Le travail d’Åsa Sonjasdotter orne la cour et le café suédois. Des plants de pommes de terre et des reproductions de textes historiques créent une installation qui prend la forme d’un cours sur l’histoire de France vu à travers le prisme de la tubercule, si commune de nos assiettes, qui a par exemple permis aux parisiens de ne pas mourir de faim pendant la commune, puisqu’elle fut planté dans tous les jardins de la capitale. Aujourd’hui pourtant quand Åsa Sonjasdotter plante quelques pieds dans la cour de l’Institut, elle brave la loi. Pourquoi ? Parce que toutes les variétés choisies ne font pas partie de la liste de celles autorisées à circuler librement en Union Européenne. L’Homme a fait plier la diversité de l’écosystème par une loi qui a évincé bon nombre de variétés de pomme de terre qui ont participé à l’histoire que l’artiste nous raconte. Leur crime n’étant pas d’être non comestible mais d’être trop diverse génétiquement et de ne pas être inscrite au catalogue européen. Si l’inscription à ce catalogue se fait sur critère de condition environnemental, de diversité et de stabilité génétique, il n’en demeure pas moins que par le fait de légiférer la nature, nous parvient une vision parcellaire de ce qu’est la variété naturelle.

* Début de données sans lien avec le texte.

(* ===== verification/Network.v ===== *)
(** * The address a request comes from ([utls/network/network.go])

    The parsing of addresses ([net.ParseIP]) is a parameter, and so are the
    addresses of the machine's interfaces. *)

From S2P Require Import Prelude GoStd GoStrings GoUrl.
Import GoStd GoStrings GoUrl.

Module Network.

Section ip.
Context (ParseIP : string -> bool).

(** What of an [http.Request] is looked at. *)
Record Request : Type := mkRequest { Header : Values; RemoteAddr : string }.

Definition nonempty (s : string) : bool := negb (String.eqb s EmptyString).

Definition forwarded (r : Request) : string :=
  let h := header_Get "X-Forwarded-For" (Header r) in
  if nonempty h then
    match split_on ", " h with x :: _ => if ParseIP x then x else EmptyString | [] => EmptyString end
  else EmptyString.

Definition real (r : Request) (ip : string) : string :=
  let h := header_Get "X-Real-IP" (Header r) in
  if String.eqb ip EmptyString && nonempty h && ParseIP h then h else ip.

Definition remote (r : Request) (ip : string) : string :=
  if String.eqb ip EmptyString && nonempty (RemoteAddr r) then
    match split ":" (RemoteAddr r) with [x; _] => if ParseIP x then x else ip | _ => ip end
  else ip.

(** [None] is the error. *)
(* [utls/network/network.go:25-54] GetRealIP *)
Definition GetRealIP (r : Request) : option string :=
  let ip := remote r (real r (forwarded r)) in
  if String.eqb ip EmptyString then None else Some ip.

(* [utls/network/network.go:13-22] IsLocalIP *)
Definition IsLocalIP (r : Request) : option bool :=
  ip ← GetRealIP r; Some (String.eqb ip "127.0.0.1").

(** An address of an interface: [None] for one that is not an [IPNet]. *)
Record IPNet : Type := mkIPNet { ip_text : string; IsLoopback : bool; To4 : bool }.

(* [utls/network/network.go:57-71] GetLocalIP *)
Fixpoint GetLocalIP (addrs : list (option IPNet)) : string :=
  match addrs with
  | [] => EmptyString
  | Some a :: addrs => if negb (IsLoopback a) && To4 a then ip_text a else GetLocalIP addrs
  | None :: addrs => GetLocalIP addrs
  end.

(** The address found is one, and comes from the first of the three places that
    holds an address. *)
Lemma GetRealIP_parsed r ip : GetRealIP r = Some ip -> ParseIP ip = true /\ ip ≠ EmptyString.
Proof.
  unfold GetRealIP. destruct (String.eqb _ _) eqn:E; [done|]. intros [= <-]. apply String.eqb_neq in E. split; [|done].
  unfold remote, real, forwarded in *. revert E. cbv zeta. split_matches; intros; simplify_eq; try done; try congruence.
  all: try by repeat match goal with H : _ && _ = true |- _ => apply andb_prop in H as [? ?] end.
Qed.

Lemma GetLocalIP_spec addrs : GetLocalIP addrs ≠ EmptyString ->
  exists a, Some a ∈ addrs /\ IsLoopback a = false /\ To4 a = true /\ GetLocalIP addrs = ip_text a.
Proof.
  induction addrs as [|[a|] addrs IH]; cbn; [done| |].
  - destruct (IsLoopback a) eqn:E1, (To4 a) eqn:E2; cbn; intros H.
    3: { exists a. split_and!; [by left|done..]. }
    all: destruct (IH H) as (a' & ? & ?); exists a'; split; [by right|done].
  - intros H. destruct (IH H) as (a' & ? & ?). exists a'. split; [by right|done].
Qed.

End ip.

(** A client of IPv6 without the headers has no address. *)
Example ipv6_unknown : GetRealIP (fun _ => true) (mkRequest ∅ "[::1]:8080") = None. Proof. reflexivity. Qed.

End Network.
(** SliceCutter with a positive chunk size never panics, splits the slice
    into non-empty chunks of at most that size, and their concatenation is the
    input. *)
Theorem SliceCutter_correct {S A} (l : list A) (maxsize : Z) (s : S) :
  0 < maxsize ->
  exists parts, SliceCutter (RSlice l) maxsize s = (Ret (parts, None), s) /\
    concat parts = l /\ Forall (fun p => 0 < len p <= maxsize) parts.
Proof.
  intros Hm. pose proof (len_nonneg l) as Hl. unfold SliceCutter.
  rewrite (proj2 (Z.eqb_neq maxsize 0)) by lia.
  assert (Z.quot (len l) maxsize = len l / maxsize) as -> by (by apply Z.quot_div_nonneg).
  assert (0 <= len l / maxsize) by (by apply Z.div_pos).
  unfold mbind, M_bind. rewrite cutter_loop_eq by lia.
  eexists. split; [done|]. rewrite Z.mul_0_r. change (Z.to_nat 0) with 0%nat. rewrite drop_0.
  split.
  - rewrite (chunks_fuel _ _ (Datatypes.S (length l))).
    + apply chunks_concat; lia.
    + pose proof (Z.div_mod (len l) maxsize). pose proof (Z.mod_pos_bound (len l) maxsize).
      unfold len in *. nia.
    + nia.
  - eapply Forall_impl; [apply chunks_bound; lia|]. intros c. unfold len. simpl. lia.
Qed.

Lemma SliceCutter_correct_witness :
  0 < 35 /\ exists parts, SliceCutter (RSlice (seq 0 80)) 35 tt = (Ret (parts, None), tt).
Proof.
  split; [lia|]. destruct (SliceCutter_correct (seq 0 80) 35 tt) as (p & E & _); [lia|].
  by exists p.
Defined.

(** ** Dynamically typed values ([convert_util.go])

    The type switches of the conversion functions.  Floats are IEEE values in
    the Standard Library's [spec_float]; [GOther] is any type no case names. *)

Inductive goval : Type :=
| GNil
| GString (s : string)
| GBytes (l : list byte)
| GInt64 (z : Z)
| GUint64 (z : Z)
| GInt32 (z : Z)
| GUint32 (z : Z)
| GInt (z : Z)
| GFloat32 (f : spec_float)
| GFloat64 (f : spec_float)
| GNumber (s : string)     (* json.Number *)
| GBool (b : bool)
| GOther.

(** A value of its Go type: the integers are in the range of their width. *)
Definition goval_ok (v : goval) : Prop :=
  match v with
  | GInt64 z | GInt z => isI64 z
  | GUint64 z => isU 64 z
  | GInt32 z => - 2 ^ 31 <= z < 2 ^ 31
  | GUint32 z => isU 32 z
  | _ => True
  end.

(** [tv > float64(math.MaxInt64)]; the constant rounds to [2^63]. *)
Definition float_gt_max (f : spec_float) : bool :=
  match f with
  | S754_infinity s => negb s
  | S754_finite s m e =>
      negb s && (if 0 <=? e then 2 ^ 63 <? Z.pos m * 2 ^ e else 2 ^ 63 * 2 ^ (- e) <? Z.pos m)
  | _ => false
  end.

(** The integer part; out of range the Go specification leaves the result to the
    implementation, and amd64 gives the smallest [int64]. *)
Definition float_trunc (f : spec_float) : option Z :=
  match f with
  | S754_zero _ => Some 0
  | S754_finite s m e =>
      let v := if 0 <=? e then Z.pos m * 2 ^ e else Z.pos m / 2 ^ (- e) in
      Some (if s then - v else v)
  | _ => None
  end.

Definition float_to_int64 (f : spec_float) : Z :=
  match float_trunc f with
  | Some z => if bool_decide (isI64 z) then z else minInt64
  | None => minInt64
  end.

Section strings_of_values.
(** [strconv.FormatFloat(f, 'f', -1, 64)] *)
Variable FormatFloat : spec_float -> string.
(* ===== verification/UtlsText.v ===== *)
(** * Texts and numbers ([utls]: convert_util.go, str.go and utls.go)

    What the standard library makes of a number, a format or a value is a parameter. *)

From Stdlib Require Import Floats.SpecFloat.
From S2P Require Import Prelude GoStd GoStrings Utls.
Import GoStd GoStrings Utls.

Module UtlsText.

(** [float64] of an integer *)
Definition float64 (z : Z) : spec_float := binary_normalize 53 1024 z 0 false.

(** [strconv.ParseFloat]; an error, of the range too, is [None]. *)
(* [utls/convert_util.go:127-162] MustFloat64 *)
Definition MustFloat64 (ParseFloat : string -> option spec_float) (v : goval) (defaultValue : spec_float) : spec_float :=
  match v with
  | GBytes tv => default defaultValue (ParseFloat (String.string_of_list_byte tv))
  | GString tv => default defaultValue (ParseFloat tv)
  | GInt64 tv => float64 tv
  | GUint64 tv => float64 tv
  | GInt32 tv => float64 tv
  | GUint32 tv => float64 tv
  | GInt tv => float64 tv
  | GFloat32 tv => tv
  | GFloat64 tv => tv
  | GNumber tv => default defaultValue (ParseFloat tv)
  | _ => defaultValue
  end.

(* [utls/convert_util.go:165-171] StringStringMap2StringInterfaceMap *)
Definition StringStringMap2StringInterfaceMap (input : gmap string string) : gmap string goval :=
  foldr (fun kv res => <[kv.1 := GString kv.2]> res) ∅ (map_to_list input).

(** The bytes are shared with the string. *)
(* [utls/str.go:10-14] Str2Bts *)
Definition Str2Bts (str : string) : list byte := String.list_byte_of_string str.
(* [utls/str.go:16-20] Bts2Str *)
Definition Bts2Str (bts : list byte) : string := String.string_of_list_byte bts.

(** [strings.Count] of a text of two different characters. *)
Fixpoint count_two (a b : ascii) (s : string) : Z :=
  match s with
  | String x (String y _ as s') => (if Ascii.eqb x a && Ascii.eqb y b then 1 else 0) + count_two a b s'
  | _ => 0
  end.

(* [utls/str.go:22-32] SafeSprintf *)
Definition SafeSprintf {A} (Sprintf : string -> list A -> string) (format : string) (args : list A) : string :=
  let strCount := count_two "%" "s" format in
  let intCount := count_two "%" "d" format in
  let floatCount := count_two "%" "f" format in
  let count := strCount + intCount + floatCount in
  let argsLen := len args in
  let count := if argsLen <? count then argsLen else count in
  Sprintf format (take (Z.to_nat count) args).

(** [filepath.Ext]: from the last point of what follows the last slash. *)
Definition Ext (name : string) : string :=
  let base := skip (Z.to_nat (last_index_char "/" name + 1)) name in
  let i := last_index_char "." base in
  if i <? 0 then EmptyString else skip (Z.to_nat i) base.

(** [caller] is the full name of the function [skip] calls up. *)
(* [utls/utls.go:56-60] FuncName *)
Definition FuncName (caller : string) : string :=
  match Ext caller with String "." s => s | s => s end.

(** What the encoder writes, or its error. *)
(* [utls/utls.go:110-124] Marshal *)
Definition Marshal {V E} (Encode : V -> list byte + E) (v : V) : list byte + E :=
  match Encode v with
  | inr err => inr err
  | inl bodyBts =>
      match last bodyBts with
      | Some x0a => inl (removelast bodyBts)
      | _ => inl bodyBts
      end
  end.

(* [utls/utls.go:223-223] letterRunes *)
Definition letterRunes : list ascii :=
  String.list_ascii_of_string "0123456789abcdefghipqrstuvwxyzABCDEFGHIJKLMNOPQRSTUVWXYZ".

(** [Intn i] is the [i]th number drawn, below its argument. *)
(* [utls/utls.go:225-232] RandString *)
Definition RandString {S} (Intn : nat -> Z -> Z) (n : Z) : M S string :=
  if n <? 0 then panic "makeslice: len out of range"
  else mret (String.string_of_list_ascii
         (map (fun i => default "0"%char (letterRunes !! Z.to_nat (Intn i (len letterRunes)))) (seq 0 (Z.to_nat n)))).

(** [hex.EncodeToString] *)
Definition hex_char (z : Z) : ascii := ascii_of_N (Z.to_N (if z <? 10 then 48 + z else 87 + z)).
Fixpoint hex_encode (l : list byte) : string :=
  match l with
  | [] => EmptyString
  | b :: l => String (hex_char (Z_of_byte b / 16)) (String (hex_char (Z_of_byte b mod 16)) (hex_encode l))
  end.

(** Two numbers drawn and the clock; [Sum] puts the hash behind its argument. *)
(* [utls/utls.go:273-282] TraceId *)
Definition TraceId (md5 : string -> list byte) (Int63 now Int31 : Z) : string :=
  hex_encode (Str2Bts "gd" ++ md5 (itoa Int63 +:+ "-" +:+ itoa now +:+ "-" +:+ itoa Int31)).

(** ** Properties *)

(** Above 53 bits an integer is rounded, as by [float64]. *)
Example floats_round : MustFloat64 (fun _ => None) (GInt64 (2 ^ 53 + 1)) (S754_zero false) = float64 (2 ^ 53) /\
  MustFloat64 (fun _ => None) (GString "x") (float64 7) = float64 7.
Proof. vm_compute. done. Qed.

Lemma StringStringMap_keys input : StringStringMap2StringInterfaceMap input = GString <$> input.
Proof.
  unfold StringStringMap2StringInterfaceMap. rewrite <- (list_to_map_to_list (M := gmap string) input) at 2.
  generalize (map_to_list input). intros l. induction l as [|[k v] l IH]; [done|]. cbn. by rewrite IH, fmap_insert.
Qed.

Lemma Bts2Str_Str2Bts s : Bts2Str (Str2Bts s) = s.
Proof. apply String.string_of_list_byte_of_string. Qed.

Lemma count_two_nonneg a b s : 0 <= count_two a b s.
Proof. induction s as [|x [|y s] IH]; [done|done|]. cbn [count_two] in *. destruct (_ && _); lia. Qed.

(** No format gets more values than it has verbs of the three kinds; values are only
    left out if there are too many. *)
Lemma SafeSprintf_args {A} (Sprintf : string -> list A -> string) format args : exists n,
  SafeSprintf Sprintf format args = Sprintf format (take n args) /\
  Z.of_nat n <= count_two "%" "s" format + count_two "%" "d" format + count_two "%" "f" format /\
  (len args <= count_two "%" "s" format + count_two "%" "d" format + count_two "%" "f" format -> take n args = args).
Proof.
  pose proof (count_two_nonneg "%" "s" format). pose proof (count_two_nonneg "%" "d" format).
  pose proof (count_two_nonneg "%" "f" format). pose proof (len_nonneg args). unfold SafeSprintf. cbv zeta. eexists. split; [done|].
  destruct (Z.ltb_spec (len args) (count_two "%" "s" format + count_two "%" "d" format + count_two "%" "f" format)).
  - split; [lia|]. intros _. apply take_ge. unfold len. lia.
  - split; [lia|]. intros Hle. apply take_ge. unfold len in *. lia.
Qed.

(** A verb of another kind loses its value: here [%v] is left without one. *)
Example other_verbs : SafeSprintf (fun _ args => itoa (len args)) "%v of %d" [1; 2] = "1".
Proof. vm_compute. reflexivity. Qed.

Lemma Marshal_newline {V E} (Encode : V -> list byte + E) v text : Encode v = inl (text ++ [x0a]) -> Marshal Encode v = inl text.
Proof. intros H. unfold Marshal. by rewrite H, last_snoc, removelast_last. Qed.

Lemma Marshal_newline_witness : Marshal (E := unit) (fun _ : unit => inl [x7b; x7d; x0a]) tt = inl [x7b; x7d].
Proof. by apply (Marshal_newline _ tt [x7b; x7d]). Defined.

(** Every character is one of the fifty-six, which leave out six letters. *)
Lemma RandString_letters {S} Intn n (s : S) : (forall i m, 0 < m -> 0 <= Intn i m < m) -> 0 <= n ->
  exists l, RandString Intn n s = (Ret (String.string_of_list_ascii l), s) /\ len l = n /\ Forall (fun c => c ∈ letterRunes) l.
Proof.
  intros Hi Hn. unfold RandString. destruct (Z.ltb_spec n 0); [lia|]. eexists. split; [done|]. split.
  - unfold len. rewrite length_map, length_seq. lia.
  - apply Forall_map, Forall_forall. intros i _. specialize (Hi i (len letterRunes) eq_refl).
    destruct (lookup_lt_is_Some_2 letterRunes (Z.to_nat (Intn i (len letterRunes)))) as [c Hc].
    { set (k := Intn i (len letterRunes)) in *. unfold len in Hi. lia. }
    rewrite Hc. cbn. by eapply list_elem_of_lookup_2.
Qed.

Lemma RandString_letters_witness : RandString (fun i _ => Z.of_nat i) 3 tt = (Ret "012"%string, tt) /\
  exists l, len l = 3 /\ Forall (fun c => c ∈ letterRunes) l.
Proof.
  split; [vm_compute; reflexivity|].
  destruct (RandString_letters (fun _ _ => 0) 3 tt) as (l & _ & H); [|lia|by exists l].
  intros i m Hm. lia.
Defined.

Example letters_left_out : Forall (fun c => c ∉ letterRunes) (String.list_ascii_of_string "jklmno").
Proof. apply (bool_decide_unpack _). vm_compute. exact I. Qed.

(** A trace id has 36 digits and starts with the same four. *)
Lemma TraceId_shape md5 a b c : (forall s, length (md5 s) = 16%nat) -> exists h,
  TraceId md5 a b c = "6764" +:+ h /\ String.length h = 32%nat.
Proof.
  intros Hm. unfold TraceId. set (l := md5 _). assert (length l = 16%nat) as Hl by apply Hm. exists (hex_encode l).
  split; [done|]. clearbody l.
  assert (String.length (hex_encode l) = (2 * length l)%nat) as ->; [|by rewrite Hl]. clear.
  induction l as [|b l IH]; [done|]. cbn. rewrite IH. lia.
Qed.

Example names : map FuncName ["main.main"; "github.com/gdp-org/gd/utls.(*T).Run"; "main.f.func1"]%string = ["main"; "Run"; "func1"]%string.
Proof. vm_compute. reflexivity. Qed.

End UtlsText.
(* [runtime/pc/pc.go:174-333] walk, report *)
Inductive step : PC -> label -> PC -> Prop :=
| step_Incr s k v : crashed s = false ->
    step s (LIncr k v (negb (closed (ctl s) =? 0) && (len (perfCounterC (ch s)) <? capacity (ch s)))) (Incr k v s)
| step_Cost s k v : crashed s = false -> step s (LCost k v) (Cost k v s)
| step_handlePc s r l : crashed s = false -> perfCounterC (ch s) = r :: l ->
    step s (LHandle r) (with_ch (mkChannels l (costTimerC (ch s)) (capacity (ch s)) (registry (ch s)))
      (with_tbl (handlePc r (tbl s)) s))
| step_handleCosts s r l : crashed s = false -> costTimerC (ch s) = r :: l ->
    step s (LHandleCost r)
      (with_ch (mkChannels (perfCounterC (ch s)) l (capacity (ch s)) (handleCosts r (registry (ch s)))) s)
| step_SetUpdater s upd : crashed s = false -> step s LControl (SetUpdater upd s)
| step_SetSuffixDecider s d : crashed s = false -> step s LControl (SetSuffixDecider d s)
| step_close s : crashed s = false -> step s LControl (ClosePerfCounter s)
| step_user s n v : crashed s = false ->
    step s (LUser n) (with_tbl (mkTable (kMap (tbl s)) (<[Ext n := v]> (heap (tbl s))) (fresh (tbl s))) s)
| step_stop s : crashed s = false -> walk s = PIdle -> stop (ctl s) = true -> step s LReport (with_walk PStopped s)
| step_tick s snaps : crashed s = false -> walk s = PIdle ->
    step s LTick (with_walk (PSet (timer_map snaps (tbl s))) s)
| step_timer s k v l : crashed s = false -> walk s = PSet ((k, v) :: l) ->
    step s (LSet k) (with_walk (PSet l) (with_tbl (set_new k v (tbl s)) s))
| step_timers_set s : crashed s = false -> walk s = PSet [] -> step s LReport (with_walk PCheck s)
| step_check s : crashed s = false -> walk s = PCheck ->
    step s LReport (with_walk (if updater (ctl s) then PCall else PLast) s)
| step_call s ups : crashed s = false -> walk s = PCall -> updater (ctl s) = true ->
    (forall k p, ups !! k = Some p -> exists n, p = Ext n) ->
    step s LReport (with_walk (PUps (map_to_list (ups : gmap string ptr))) s)
| step_call_nil s : crashed s = false -> walk s = PCall -> updater (ctl s) = false ->
    step s LCrash (mkPC (tbl s) (ch s) (ctl s) (walk s) (sent_reports s) (alerts s) true)
| step_updater s k p l : crashed s = false -> walk s = PUps ((k, p) :: l) ->
    step s (LSet k) (with_walk (PUps l) (with_tbl (kSet k p (tbl s)) s))
| step_updater_set s : crashed s = false -> walk s = PUps [] -> step s LReport (with_walk PLast s)
| step_last s goNums host ct : crashed s = false -> walk s = PLast ->
    let t := set_new "go_projects_goroutine_num" goNums (tbl s) in
    step s (LSet "go_projects_goroutine_num")
      (with_walk (match host with
                  | Some hn => PSwap hn ct (run_port (suffixDecider (ctl s))) (map_to_list (kMap t)) []
                  | None => PIdle
                  end) (with_tbl t s))
| step_swap s hn ct rp k p l sent v : crashed s = false -> walk s = PSwap hn ct rp ((k, p) :: l) sent ->
    heap (tbl s) !! p = Some v ->
    let m := mkMetric hn ct v (tag rp k) in
    step s (LSwap k m) (with_walk (PSwap hn ct rp l (sent ++ [m]))
      (with_tbl (mkTable (kMap (tbl s)) (<[p := 0]> (heap (tbl s))) (fresh (tbl s))) s))
| step_sent s hn ct rp sent : crashed s = false -> walk s = PSwap hn ct rp [] sent ->
    step s LSent (mkPC (tbl s) (ch s) (ctl s) PIdle (sent_reports s ++ cut sent) (alerts s) (crashed s)).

Henrik Håkansson est lui un naturaliste, qui tente de présenter la nature le plus objectivement possible par le recours à des méthodes scientifiques. Son installation Indefinite Swarms est composée de papier collant attrape moucheron bien remplit d’essaims qui ont croisés le chemin de ce piège. Située à distance raisonnable de l’entrée de la salle, le visiteur perçoit d’abord des toiles abstraites entachées de traces grises à l’organisation spatiale tout à fait harmonieuse bien que semblant aléatoire. Ce n’est qu’en s’approchant que cette plaisante œuvre se confronte à notre dégoût face à ce cimetière de nuisibles petits insectes. Pourtant l’harmonie perçue est intrinsèquement liée à ce que l’artiste appelle le « désordre organisé » du règne végétal comme animal. Comme la structure du flocon de neige fascine l’être humain par sa beauté et sa parfaite cohérence, ici Henrik Håkansson, essaye de démontrer que même un essaim d’insecte comporte une organisation tout aussi digne d’intérêt.

Ce questionnement de l’ambivalence de notre rapport à la nature orienté autour d’une dualité fascination/dégout se retrouve chez Hanna Ljung. Sa photographie Vivisection II : Monochrome 1-2, Dust to Dust, représente un assemblage de couches successives de terre et de matériaux industriels noirs. L’aspect repoussant de ce mélange de matières visqueuses et sales n’empêche en rien un résultat esthétisant qui n’est pas sans rappeler les Outrenoirs de Soulages. Dans d’autres de ses œuvres présentées elle se penche sur l’aspect culturel d’une nature perçu par l’homme à travers ses connaissances et ses croyances. Son œuvre Retaliation par exemple reprend une scène de La Source d’Ingmar Bergman de 1960, qui elle même renvoie à un rite nordique du XIVe siècle, elle inscrit ainsi son œuvre dans une histoire de la perception de la nature en Suède.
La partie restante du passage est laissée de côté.